Repeat exactly, please, the opening lines of the data below, through and including the line where "UUIDs are texts" sits.
####
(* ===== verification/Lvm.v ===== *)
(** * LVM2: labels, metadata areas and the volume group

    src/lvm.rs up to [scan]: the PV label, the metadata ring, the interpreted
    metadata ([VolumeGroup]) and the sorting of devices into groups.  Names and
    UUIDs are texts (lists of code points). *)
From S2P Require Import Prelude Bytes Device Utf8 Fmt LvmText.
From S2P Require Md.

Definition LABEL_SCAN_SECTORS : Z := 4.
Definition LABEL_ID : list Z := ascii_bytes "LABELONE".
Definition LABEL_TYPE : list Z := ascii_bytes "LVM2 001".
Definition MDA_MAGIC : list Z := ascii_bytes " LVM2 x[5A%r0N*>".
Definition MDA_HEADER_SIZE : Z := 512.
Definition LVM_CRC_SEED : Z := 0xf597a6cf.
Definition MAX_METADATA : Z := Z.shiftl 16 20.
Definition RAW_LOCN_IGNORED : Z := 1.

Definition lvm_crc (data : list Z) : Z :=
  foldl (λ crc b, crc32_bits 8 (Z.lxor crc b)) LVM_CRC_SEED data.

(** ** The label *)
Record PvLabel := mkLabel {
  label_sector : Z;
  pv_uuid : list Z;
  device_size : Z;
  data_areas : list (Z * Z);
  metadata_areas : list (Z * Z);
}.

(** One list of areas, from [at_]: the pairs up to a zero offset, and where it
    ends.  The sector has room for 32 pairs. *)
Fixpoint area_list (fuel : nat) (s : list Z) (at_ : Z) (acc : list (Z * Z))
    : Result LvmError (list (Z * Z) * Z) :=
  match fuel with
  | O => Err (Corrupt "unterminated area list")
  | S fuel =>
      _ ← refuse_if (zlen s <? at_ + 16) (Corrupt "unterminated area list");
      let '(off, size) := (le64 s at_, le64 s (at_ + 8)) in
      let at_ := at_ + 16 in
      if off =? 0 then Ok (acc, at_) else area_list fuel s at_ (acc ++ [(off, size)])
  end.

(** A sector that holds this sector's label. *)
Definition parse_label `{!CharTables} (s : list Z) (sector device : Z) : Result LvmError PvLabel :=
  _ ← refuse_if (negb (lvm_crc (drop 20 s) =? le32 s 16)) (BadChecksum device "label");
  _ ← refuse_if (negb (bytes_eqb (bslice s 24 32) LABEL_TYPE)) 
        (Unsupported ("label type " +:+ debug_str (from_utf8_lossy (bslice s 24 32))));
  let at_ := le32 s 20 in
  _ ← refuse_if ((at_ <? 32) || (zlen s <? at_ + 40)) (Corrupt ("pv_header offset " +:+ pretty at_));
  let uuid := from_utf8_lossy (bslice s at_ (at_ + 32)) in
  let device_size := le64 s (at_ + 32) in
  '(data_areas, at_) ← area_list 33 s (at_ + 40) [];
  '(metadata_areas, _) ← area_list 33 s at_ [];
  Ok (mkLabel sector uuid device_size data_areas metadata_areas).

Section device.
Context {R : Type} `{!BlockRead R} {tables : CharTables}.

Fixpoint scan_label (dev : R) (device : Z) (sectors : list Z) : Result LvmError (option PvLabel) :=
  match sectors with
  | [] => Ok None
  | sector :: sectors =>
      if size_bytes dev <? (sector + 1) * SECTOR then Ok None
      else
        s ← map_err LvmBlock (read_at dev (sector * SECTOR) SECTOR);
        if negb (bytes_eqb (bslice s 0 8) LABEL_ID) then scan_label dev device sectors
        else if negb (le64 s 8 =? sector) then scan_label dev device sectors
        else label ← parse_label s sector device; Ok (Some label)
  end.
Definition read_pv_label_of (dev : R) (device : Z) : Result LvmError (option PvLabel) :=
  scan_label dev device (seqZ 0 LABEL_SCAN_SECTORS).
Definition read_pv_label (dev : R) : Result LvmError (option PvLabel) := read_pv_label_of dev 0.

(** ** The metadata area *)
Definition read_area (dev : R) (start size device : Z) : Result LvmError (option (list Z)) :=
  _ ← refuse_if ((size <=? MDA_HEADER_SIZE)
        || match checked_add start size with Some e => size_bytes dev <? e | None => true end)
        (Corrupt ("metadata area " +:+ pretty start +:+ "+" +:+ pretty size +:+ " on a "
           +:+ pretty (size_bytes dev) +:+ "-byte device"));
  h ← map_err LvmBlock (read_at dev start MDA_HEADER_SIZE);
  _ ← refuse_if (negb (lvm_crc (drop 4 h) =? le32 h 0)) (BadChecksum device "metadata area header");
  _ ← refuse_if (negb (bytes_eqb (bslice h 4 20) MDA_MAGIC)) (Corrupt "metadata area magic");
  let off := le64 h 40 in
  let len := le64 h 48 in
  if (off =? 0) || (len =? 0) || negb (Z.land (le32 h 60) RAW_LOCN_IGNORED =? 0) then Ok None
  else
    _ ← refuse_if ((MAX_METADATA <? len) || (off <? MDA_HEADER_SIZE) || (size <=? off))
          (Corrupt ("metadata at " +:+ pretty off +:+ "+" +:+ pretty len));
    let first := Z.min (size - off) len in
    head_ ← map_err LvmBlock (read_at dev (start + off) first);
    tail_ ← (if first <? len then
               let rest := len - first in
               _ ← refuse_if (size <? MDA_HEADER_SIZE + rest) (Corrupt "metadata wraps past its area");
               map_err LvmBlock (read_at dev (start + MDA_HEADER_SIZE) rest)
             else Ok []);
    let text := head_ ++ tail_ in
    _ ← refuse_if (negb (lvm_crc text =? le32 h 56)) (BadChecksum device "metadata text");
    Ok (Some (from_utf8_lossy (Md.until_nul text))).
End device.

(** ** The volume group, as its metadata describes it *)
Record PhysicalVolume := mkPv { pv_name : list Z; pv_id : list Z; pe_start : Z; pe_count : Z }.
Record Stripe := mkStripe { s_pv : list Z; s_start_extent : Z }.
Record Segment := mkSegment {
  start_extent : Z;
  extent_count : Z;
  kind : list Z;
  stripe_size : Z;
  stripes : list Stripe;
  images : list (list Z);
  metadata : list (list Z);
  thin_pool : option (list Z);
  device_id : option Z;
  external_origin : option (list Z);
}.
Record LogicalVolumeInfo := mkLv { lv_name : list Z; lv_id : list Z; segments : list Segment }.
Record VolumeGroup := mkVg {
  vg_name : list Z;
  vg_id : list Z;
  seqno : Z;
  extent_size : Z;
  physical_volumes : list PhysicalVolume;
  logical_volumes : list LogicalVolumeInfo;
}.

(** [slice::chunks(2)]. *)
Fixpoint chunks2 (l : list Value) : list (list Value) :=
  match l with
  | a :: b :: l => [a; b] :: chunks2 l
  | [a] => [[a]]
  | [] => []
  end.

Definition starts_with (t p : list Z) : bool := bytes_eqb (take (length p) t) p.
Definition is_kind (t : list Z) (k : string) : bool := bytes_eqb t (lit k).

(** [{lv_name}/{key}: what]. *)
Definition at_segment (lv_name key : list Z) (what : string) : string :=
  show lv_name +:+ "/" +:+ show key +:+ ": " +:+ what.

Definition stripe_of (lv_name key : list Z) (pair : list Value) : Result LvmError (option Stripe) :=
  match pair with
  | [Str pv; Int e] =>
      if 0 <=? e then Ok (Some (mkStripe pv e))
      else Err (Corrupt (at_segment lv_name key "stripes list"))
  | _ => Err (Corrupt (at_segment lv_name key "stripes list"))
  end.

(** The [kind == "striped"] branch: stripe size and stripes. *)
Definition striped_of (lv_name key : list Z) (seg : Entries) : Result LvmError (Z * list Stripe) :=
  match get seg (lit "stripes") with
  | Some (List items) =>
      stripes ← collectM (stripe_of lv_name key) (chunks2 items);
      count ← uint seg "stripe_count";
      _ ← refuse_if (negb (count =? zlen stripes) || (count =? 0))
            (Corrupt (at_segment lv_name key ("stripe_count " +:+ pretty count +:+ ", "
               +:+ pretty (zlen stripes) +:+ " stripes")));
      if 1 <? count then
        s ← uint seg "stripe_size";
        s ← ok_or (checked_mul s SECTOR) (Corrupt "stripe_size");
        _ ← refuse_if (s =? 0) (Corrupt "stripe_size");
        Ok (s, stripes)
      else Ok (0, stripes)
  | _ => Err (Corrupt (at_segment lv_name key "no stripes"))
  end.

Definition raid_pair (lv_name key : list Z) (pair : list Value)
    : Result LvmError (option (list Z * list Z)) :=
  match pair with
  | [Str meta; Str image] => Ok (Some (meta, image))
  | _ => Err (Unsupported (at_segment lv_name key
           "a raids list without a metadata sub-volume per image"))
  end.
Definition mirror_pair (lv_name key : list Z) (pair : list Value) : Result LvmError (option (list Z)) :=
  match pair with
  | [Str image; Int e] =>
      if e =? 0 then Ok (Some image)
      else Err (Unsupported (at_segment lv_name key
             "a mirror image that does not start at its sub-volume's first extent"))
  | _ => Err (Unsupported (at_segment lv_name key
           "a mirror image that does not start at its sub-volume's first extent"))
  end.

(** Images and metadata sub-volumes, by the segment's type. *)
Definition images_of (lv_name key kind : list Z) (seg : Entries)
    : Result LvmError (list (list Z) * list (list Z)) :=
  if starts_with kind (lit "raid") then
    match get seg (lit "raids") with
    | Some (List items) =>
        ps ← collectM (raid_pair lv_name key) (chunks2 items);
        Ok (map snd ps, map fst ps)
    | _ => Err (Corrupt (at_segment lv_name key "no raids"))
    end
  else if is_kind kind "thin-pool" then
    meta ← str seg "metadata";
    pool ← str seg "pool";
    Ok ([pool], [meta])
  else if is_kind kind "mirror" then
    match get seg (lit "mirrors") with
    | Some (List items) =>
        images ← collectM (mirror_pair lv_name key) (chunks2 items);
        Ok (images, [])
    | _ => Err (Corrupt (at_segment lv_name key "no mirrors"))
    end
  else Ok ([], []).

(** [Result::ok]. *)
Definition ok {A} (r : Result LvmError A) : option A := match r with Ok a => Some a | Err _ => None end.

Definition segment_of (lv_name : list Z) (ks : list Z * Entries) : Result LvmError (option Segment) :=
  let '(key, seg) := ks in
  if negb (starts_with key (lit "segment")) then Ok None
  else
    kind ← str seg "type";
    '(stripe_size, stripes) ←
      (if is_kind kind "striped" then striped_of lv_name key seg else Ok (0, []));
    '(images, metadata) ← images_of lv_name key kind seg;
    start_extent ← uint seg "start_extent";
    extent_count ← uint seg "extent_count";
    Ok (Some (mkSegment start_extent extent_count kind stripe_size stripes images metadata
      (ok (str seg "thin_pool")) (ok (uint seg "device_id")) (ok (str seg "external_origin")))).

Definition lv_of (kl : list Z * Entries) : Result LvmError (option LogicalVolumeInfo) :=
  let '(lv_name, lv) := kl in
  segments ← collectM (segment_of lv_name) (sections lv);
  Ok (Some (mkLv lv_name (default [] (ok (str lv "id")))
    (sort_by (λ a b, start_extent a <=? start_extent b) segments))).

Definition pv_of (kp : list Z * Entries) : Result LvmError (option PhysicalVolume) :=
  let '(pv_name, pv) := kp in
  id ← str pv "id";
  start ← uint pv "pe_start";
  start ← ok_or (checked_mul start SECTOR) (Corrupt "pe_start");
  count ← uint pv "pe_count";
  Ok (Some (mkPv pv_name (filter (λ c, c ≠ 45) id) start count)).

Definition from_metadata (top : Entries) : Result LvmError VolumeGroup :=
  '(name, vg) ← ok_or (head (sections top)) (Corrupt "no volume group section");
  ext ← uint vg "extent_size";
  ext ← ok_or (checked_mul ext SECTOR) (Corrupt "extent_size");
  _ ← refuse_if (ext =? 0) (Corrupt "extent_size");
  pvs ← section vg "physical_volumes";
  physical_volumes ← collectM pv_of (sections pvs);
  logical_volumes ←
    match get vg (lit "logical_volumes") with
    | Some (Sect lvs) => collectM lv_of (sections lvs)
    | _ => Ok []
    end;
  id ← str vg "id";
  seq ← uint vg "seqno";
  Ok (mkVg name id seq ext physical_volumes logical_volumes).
####
> ANSWER SECTION
(* ===== verification/Lvm.v ===== *)
(** * LVM2: labels, metadata areas and the volume group

    src/lvm.rs up to [scan]: the PV label, the metadata ring, the interpreted
    metadata ([VolumeGroup]) and the sorting of devices into groups.  Names and
    UUIDs are texts (lists of code points). *)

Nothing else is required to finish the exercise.